Treatment and prognosis:

 The patient’s age, general health, and medical history determine specific treatment for cholecystitis.  The treatment is also dependent on extent of the disease and the patient’s Preferences and tolerance to medications and procedures. Treatment for acute cholecystitis usually involves a hospital stay to reduce stimulation to the gallbladder. Antibiotics are administered to reduce inflammation and/or fight infection. The treatment may also use drugs made from bile salts to dissolve stones. A low-fat diet and pain management prove beneficial.  Sometimes, the gallbladder is surgically removed (cholecystectomy), usually by laparoscopy (Paran et al. 2006). Keus et al. (2006) explain that the aims of cholecystectomy in acute cholecystitis are threefold symptom relief, prevention of progression to complications, and prevention of recurrences of gallbladder disease. Cheng et al. (2004) caution that a high-density gallbladder wall sign is not only a specific sign for acute cholecystitis but also a guarded predictor for acute gangrenous cholecystitis. If acute cholecystitis is confirmed and the risk of surgery is small, the gallbladder is usually removed within 24 to 48 hours after symptoms start. If necessary, surgery can be delayed for 6 weeks or more while the attack subsides. Delay is often necessary for people with a disorder that makes surgery too risky (such as a heart, lung, or kidney disorder). If a complication such as an abscess, gangrene, or perforated gallbladder is suspected, immediate surgery is necessary. In acute acalculous cholecystitis, immediate gall bladder removal is necessary (Paran et al. 2006). The overall prognosis for cholecystitis is favorable. In some individuals, complications may arise if other organs are involved. Gallstones can return to the bile duct system after surgical removal of the gallbladder.
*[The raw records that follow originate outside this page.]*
(* ===== verification/Naming.v ===== *)
(** The names of subjects: internal/domain/subject_naming.go, which lints them and
    groups their variants, and internal/domain/event_genome.go, which groups
    those with synonymous actions.

    A Go map that is ranged over is a [gmap] with the list of its entries in the
    order taken, an argument. *)

From S2P Require Export Runes.
From Stdlib Require Import Ascii.

(** * Tokens *)

Definition replace_byte (from to : ascii) (s : string) : string :=
  of_bytes ((λ a, if bool_decide (a = from) then to else a) <$> bytes_of s).

Definition splitSeparators (s : string) : list string :=
  let s := replace_byte "_" "." s in
  let s := replace_byte "-" "." s in
  List.filter (λ p, negb (IsEmpty p)) (Split s ".").

Definition subjectHasWildcard (s : string) : bool :=
  existsb (λ tok, (tok =s "*") || (tok =s ">")) (Split s ".").

Definition singularize (tok : string) : string :=
  if Nat.ltb 1 (String.length tok) && HasSuffix tok "s" && negb (HasSuffix tok "ss")
  then String.substring 0 (String.length tok - 1) tok else tok.
Definition isPlural (tok : string) : bool := singularize tok <>s tok.

Definition actions : list string :=
  ["created"; "updated"; "deleted"; "cancelled"; "canceled"; "settled"; "failed"; "shipped"; "paid"; "received";
   "completed"; "started"; "stopped"; "published"; "requested"; "approved"; "rejected"].
Definition looksLikeAction (tok : string) : bool :=
  if tok ∈b actions then true else Nat.ltb 3 (String.length tok) && HasSuffix tok "ed".

Definition expandShallow (tokens : list string) : string :=
  match tokens with
  | [first; second] =>
      if looksLikeAction second then
        if isPlural first then first +:+ "." +:+ singularize first +:+ "." +:+ second
        else first +:+ "." +:+ first +:+ "." +:+ second
      else first +:+ "." +:+ second +:+ ".created"
  | _ => Join tokens "."
  end.

Section Naming.
Context `{GoUnicode}.

Definition camel_boundary (prev cur : string) (rest : list string) : bool :=
  (IsUpper cur && IsLower prev) ||
  (IsUpper cur && match rest with next :: _ => IsLower next | [] => false end && IsUpper prev).
(** [token] is the part of the current token already read, [prev] its last rune. *)
Fixpoint split_runes (token : list string) (prev : string) (rest : list string) : list (list string) :=
  match rest with
  | [] => [token]
  | cur :: rest =>
      if camel_boundary prev cur rest then token :: split_runes [cur] cur rest
      else split_runes (token ++ [cur]) cur rest
  end.
Definition splitCamel (s : string) : list string :=
  match runes s with
  | [] => []
  | r :: rest => of_runes <$> split_runes [r] r rest
  end.

(** What [NormalizeSubject] keeps of a token. *)
Definition keep_token (t : string) : option string :=
  let t := ToLower (TrimSpace t) in
  if IsEmpty t || (t =s "*") || (t =s ">") then None else Some t.
Definition normal_tokens (s : string) : list string :=
  let s := TrimSpace s in
  if IsEmpty s then [] else omap keep_token (flat_map splitCamel (splitSeparators s)).
Definition NormalizeSubject (s : string) : string := Join (normal_tokens s) ".".

Definition SubjectFingerprint (s : string) : string :=
  let norm := NormalizeSubject s in
  if IsEmpty norm then ""
  else match Split norm "." with
  | [] => ""
  | t :: tokens => Join (singularize t :: tokens) "."
  end.

Definition looksCamelOrPascal (s : string) : bool := existsb IsLower (runes s) && existsb IsUpper (runes s).

Definition has_separator (s : string) : bool := ContainsByte s "_" || ContainsByte s "-".

Definition literalTokenCount (s : string) : nat :=
  if ContainsByte s "." || has_separator s
  then foldl (λ n tok, n + length (splitCamel tok)) 0 (splitSeparators s)
  else if looksCamelOrPascal s then length (splitCamel s)
  else if IsEmpty (TrimSpace s) then 0 else 1.

(** * Inputs and occurrences, shared by both analyses *)

(** [SubjectNamingConsumerInput], [EventGenomeConsumerInput] *)
Record NamingConsumer := mkNamingConsumer {
  nmc_Name : string;
  nmc_FilterSubject : string;
  nmc_FilterSubjects : list string;
}.
(** [SubjectNamingInput], [EventGenomeInput] *)
Record NamingInput := mkNamingInput {
  nmi_Name : string;
  nmi_Subjects : list string;
  nmi_Consumers : list NamingConsumer;
}.
Record namingOccurrence := mkOccurrence {
  oc_Stream : string;
  oc_Consumer : string;
  oc_Subject : string;
}.

Definition nonempty_trimmed (s : string) : option string :=
  let s := TrimSpace s in if IsEmpty s then None else Some s.
(** [namingConsumerFilters], [genomeConsumerFilters] *)
Definition namingConsumerFilters (c : NamingConsumer) : list string :=
  omap nonempty_trimmed (nmc_FilterSubject c :: nmc_FilterSubjects c).

Definition nul : string := String (ascii_of_nat 0) "".
Definition occurrence_key (o : namingOccurrence) : string :=
  oc_Stream o +:+ nul +:+ oc_Consumer o +:+ nul +:+ oc_Subject o.

(** The subjects of a stream, then the filters of its consumers. *)
Definition stream_occurrences (stream : NamingInput) : list namingOccurrence :=
  let name := TrimSpace (nmi_Name stream) in
  (mkOccurrence name "" <$> List.filter (λ s, negb (subjectHasWildcard s)) (omap nonempty_trimmed (nmi_Subjects stream))) ++
  flat_map (λ c, mkOccurrence name (TrimSpace (nmc_Name c)) <$>
                   List.filter (λ s, negb (subjectHasWildcard s)) (namingConsumerFilters c)) (nmi_Consumers stream).
(** The first of those with one key. *)
Fixpoint first_of_key (seen : list string) (l : list namingOccurrence) : list namingOccurrence :=
  match l with
  | [] => []
  | o :: l =>
      if occurrence_key o ∈b seen then first_of_key seen l
      else o :: first_of_key (occurrence_key o :: seen) l
  end.
Definition occurrences (inputs : list NamingInput) : list namingOccurrence :=
  first_of_key [] (flat_map stream_occurrences inputs).

(** [groups[fp] = append(groups[fp], occ)] *)
Definition add_to_group (key : string → string) (groups : gmap string (list namingOccurrence)) (o : namingOccurrence) :
    gmap string (list namingOccurrence) :=
  let fp := key (oc_Subject o) in
  if IsEmpty fp then groups else <[fp := default [] (groups !! fp) ++ [o]]> groups.
Definition group_by (key : string → string) (occs : list namingOccurrence) : gmap string (list namingOccurrence) :=
  foldl (add_to_group key) ∅ occs.

Definition uniqueLiterals (members : list namingOccurrence) : list string :=
  foldl (λ out m, if oc_Subject m ∈b out then out else out ++ [oc_Subject m]) [] members.

(** ** The suggestion for a cluster *)

Definition literal_score (lit : string) : nat :=
  let norm := NormalizeSubject lit in
  length (Split norm ".") + (if lit =s norm then 10 else 0).
(** The best so far, with its score. *)
Definition better (best : option (nat * string)) (lit : string) : option (nat * string) :=
  let norm := NormalizeSubject lit in
  let score := literal_score lit in
  match best with
  | None => Some (score, norm)
  | Some (bestScore, bestNorm) =>
      if Nat.ltb bestScore score || (Nat.eqb score bestScore && Nat.ltb (String.length bestNorm) (String.length norm))
      then Some (score, norm) else best
  end.
Definition best_norm (literals : list string) : string :=
  match foldl better None literals with Some (_, norm) => norm | None => "" end.

(** The first token of the first literal where it is a plural. *)
Definition plural_head (lit : string) : option string :=
  match Split (NormalizeSubject lit) "." with
  | p :: _ => if isPlural p then Some p else None
  | [] => None
  end.
Definition plural_domain (literals : list string) : option string := head (omap plural_head literals).

Definition clusterSuggestion (literals : list string) : string :=
  let bestNorm := best_norm literals in
  match Split bestNorm "." with
  | [first; second] =>
      match plural_domain literals with
      | Some p => if IsEmpty p then expandShallow [first; second] else p +:+ "." +:+ singularize p +:+ "." +:+ second
      | None => expandShallow [first; second]
      end
  | _ :: second :: third :: rest =>
      match plural_domain literals with
      | Some p => Join (p :: (if second =s p then singularize p else second) :: third :: rest) "."
      | None => bestNorm
      end
  | _ => bestNorm
  end.

(** * internal/domain/subject_naming.go *)

Inductive SubjectNamingKind := WrongCase | MissingDots | NonDotSeparator | ShallowHierarchy | InconsistentVariant.
#[export] Instance SubjectNamingKind_eq_dec : EqDecision SubjectNamingKind.
Proof. solve_decision. Defined.

Record SubjectNamingFinding := mkNamingFinding {
  sn_Kind : SubjectNamingKind;
  sn_Where : namingOccurrence;    (* stream, consumer and subject *)
  sn_Suggested : string;
  sn_Cluster : list string;
}.
Record SubjectNamingTotals := mkNamingTotals {
  snt_WrongCase : nat;
  snt_MissingDots : nat;
  snt_NonDotSeparator : nat;
  snt_ShallowHierarchy : nat;
  snt_InconsistentVariants : nat;
  snt_Total : nat;
}.

Definition shallow_suggestion (norm : string) : string :=
  let tokens := Split norm "." in
  if Nat.eqb (length tokens) 2 then expandShallow tokens else norm.

Definition lintSubject (occ : namingOccurrence) : list SubjectNamingFinding :=
  let s := oc_Subject occ in
  let norm := NormalizeSubject s in
  let n := literalTokenCount s in
  (if existsb IsUpper (runes s) then [mkNamingFinding WrongCase occ norm []] else []) ++
  (if negb (ContainsByte s ".") && looksCamelOrPascal s then [mkNamingFinding MissingDots occ norm []] else []) ++
  (if has_separator s then [mkNamingFinding NonDotSeparator occ norm []] else []) ++
  (if Nat.ltb 0 n && Nat.ltb n 3 then [mkNamingFinding ShallowHierarchy occ (shallow_suggestion norm) []] else []).

(** The findings of one group. *)
Definition variant_findings (members : list namingOccurrence) : list SubjectNamingFinding :=
  let literals := uniqueLiterals members in
  if Nat.ltb (length literals) 2 then []
  else
    let suggested := clusterSuggestion literals in
    (λ occ, mkNamingFinding InconsistentVariant occ suggested (SortStrings literals)) <$>
      List.filter (λ occ, oc_Subject occ <>s suggested) members.

Definition tally_naming (t : SubjectNamingTotals) (f : SubjectNamingFinding) : SubjectNamingTotals :=
  let '(mkNamingTotals w m d s i n) := t in
  match sn_Kind f with
  | WrongCase => mkNamingTotals (S w) m d s i n
  | MissingDots => mkNamingTotals w (S m) d s i n
  | NonDotSeparator => mkNamingTotals w m (S d) s i n
  | ShallowHierarchy => mkNamingTotals w m d (S s) i n
  | InconsistentVariant => mkNamingTotals w m d s (S i) n
  end.
Definition tallySubjectNamingFindings (findings : list SubjectNamingFinding) : SubjectNamingTotals :=
  foldl tally_naming (mkNamingTotals 0 0 0 0 0 (length findings)) findings.

(** The findings and their totals; [range] is the order in which the map of groups
    is ranged over. *)
Definition AnalyzeSubjectNaming (range : gmap string (list namingOccurrence) → list (string * list namingOccurrence))
    (inputs : list NamingInput) : list SubjectNamingFinding * SubjectNamingTotals :=
  let occs := occurrences inputs in
  let findings := flat_map lintSubject occs ++
                  flat_map (λ g, variant_findings g.2) (range (group_by SubjectFingerprint occs)) in
  (findings, tallySubjectNamingFindings findings).

(** * internal/domain/event_genome.go *)

Definition actionSynonyms : list (string * string) :=
  [("created", "created"); ("new", "created"); ("added", "created"); ("insert", "created"); ("inserted", "created");
   ("updated", "updated"); ("changed", "updated"); ("modified", "updated"); ("patched", "updated");
   ("deleted", "deleted"); ("removed", "deleted"); ("cancelled", "deleted"); ("canceled", "deleted")].
Definition canonicalizeAction (tok : string) : string :=
  let tok := ToLower (TrimSpace tok) in
  match List.find (λ e, e.1 =s tok) actionSynonyms with
  | Some (_, canon) => canon
  | None => tok
  end.

(** [tokens[len(tokens)-1] = f(tokens[len(tokens)-1])] *)
Fixpoint map_last (f g : string → string) (l : list string) : list string :=
  match l with
  | [] => []
  | [x] => [g x]
  | x :: l => f x :: map_last f g l
  end.

Definition EventGenomeKey (s : string) : string :=
  let norm := NormalizeSubject s in
  if IsEmpty norm then ""
  else match Split norm "." with
  | [] => ""
  | [t] => canonicalizeAction (singularize t)
  | tokens => Join (map_last singularize canonicalizeAction tokens) "."
  end.

Definition withCanonicalAction (suggested : string) : string :=
  let suggested := TrimSpace suggested in
  if IsEmpty suggested then suggested else Join (map_last id canonicalizeAction (Split suggested ".")) ".".

Inductive GenomeReason := ActionSynonym | EntityVariant.
Definition genomeReasons (subject suggested : string) : list GenomeReason :=
  let tokens := Split (NormalizeSubject subject) "." in
  let synonym := canonicalizeAction (default "" (last tokens)) <>s default "" (last tokens) in
  let variant := existsb isPlural (removelast tokens) in
  if synonym then ActionSynonym :: (if variant then [EntityVariant] else []) else [EntityVariant].

Record EventGenomeFinding := mkGenomeFinding {
  gf_Genome : string;
  gf_Where : namingOccurrence;
  gf_Suggested : string;
  gf_Cluster : list string;
  gf_Reasons : list GenomeReason;
}.
(** [Duplicates] and [Total] are the number of findings. *)
Record EventGenomeSnapshot := mkGenomeSnapshot {
  gs_Findings : list EventGenomeFinding;
  gs_Clusters : nat;
}.

Definition is_cluster (members : list namingOccurrence) : bool := negb (Nat.ltb (length (uniqueLiterals members)) 2).
Definition genome_findings (g : string * list namingOccurrence) : list EventGenomeFinding :=
  let literals := uniqueLiterals g.2 in
  if negb (is_cluster g.2) then []
  else
    let suggested := withCanonicalAction (clusterSuggestion literals) in
    (λ occ, mkGenomeFinding g.1 occ suggested (SortStrings literals) (genomeReasons (oc_Subject occ) suggested)) <$>
      List.filter (λ occ, oc_Subject occ <>s suggested) g.2.

(** By genome, stream, consumer and subject. *)
Definition genome_key (f : EventGenomeFinding) : list string :=
  [gf_Genome f; oc_Stream (gf_Where f); oc_Consumer (gf_Where f); oc_Subject (gf_Where f)].
Fixpoint keys_le (a b : list string) : Prop :=
  match a, b with
  | x :: a, y :: b => (x ≠ y ∧ String.le x y) ∨ (x = y ∧ keys_le a b)
  | [], _ => True
  | _, [] => False
  end.
#[export] Instance keys_le_dec a b : Decision (keys_le a b).
Proof. revert b. induction a as [|x a IH]; intros [|y b]; cbn; apply _. Defined.
Definition finding_le (f g : EventGenomeFinding) : Prop := keys_le (genome_key f) (genome_key g).
#[export] Instance finding_le_dec f g : Decision (finding_le f g) := keys_le_dec _ _.

Definition AnalyzeEventGenome (range : gmap string (list namingOccurrence) → list (string * list namingOccurrence))
    (inputs : list NamingInput) : EventGenomeSnapshot :=
  let groups := range (group_by EventGenomeKey (occurrences inputs)) in
  mkGenomeSnapshot (merge_sort finding_le (flat_map genome_findings groups))
    (length (List.filter (λ g, is_cluster g.2) groups)).
End Naming.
Some patients experience pain even after removal of gall bladder (Paran et al 2006). It may be due to the malfunction of the sphincter of Oddi that control the flow of bile and pancreatic secretion. The other causes of pain, like gall bladder attack, may be small stones in the ducts, peptic ulcers, or irritable bowel syndrome.

Summary and Conclusion:

The gall bladder inflammation is effectively diagnosed by combined clinical and radiologic examinations.  Although the imaging modalities are sensitive to diagnosis of AC, physicians normally request scans by more than one technique for enhanced accuracy.  The researchers differ in this regard.  They believe a single technique that correlates well with clinical and histological examination is sufficient.  Some researchers also emphasise that modification of techniques to visualize exclusive signs of AC is desired (Kalimi et al; Cheng, Ng, and Shih 2004).   For example, signs such as gallbladder wall thickening, gallbladder distention, and, pericholecystic fluid are present in patients not having AC. A CT technique without contrast enhancement revealed a hyperdense gall bladder wall as a high probable sign of acute gangrenous cholecystitis.  Such patients should be given immediate treatment (Cheng et al. 2004). The acceptance of laparoscopic cholestectomy has reduced complications due to AC.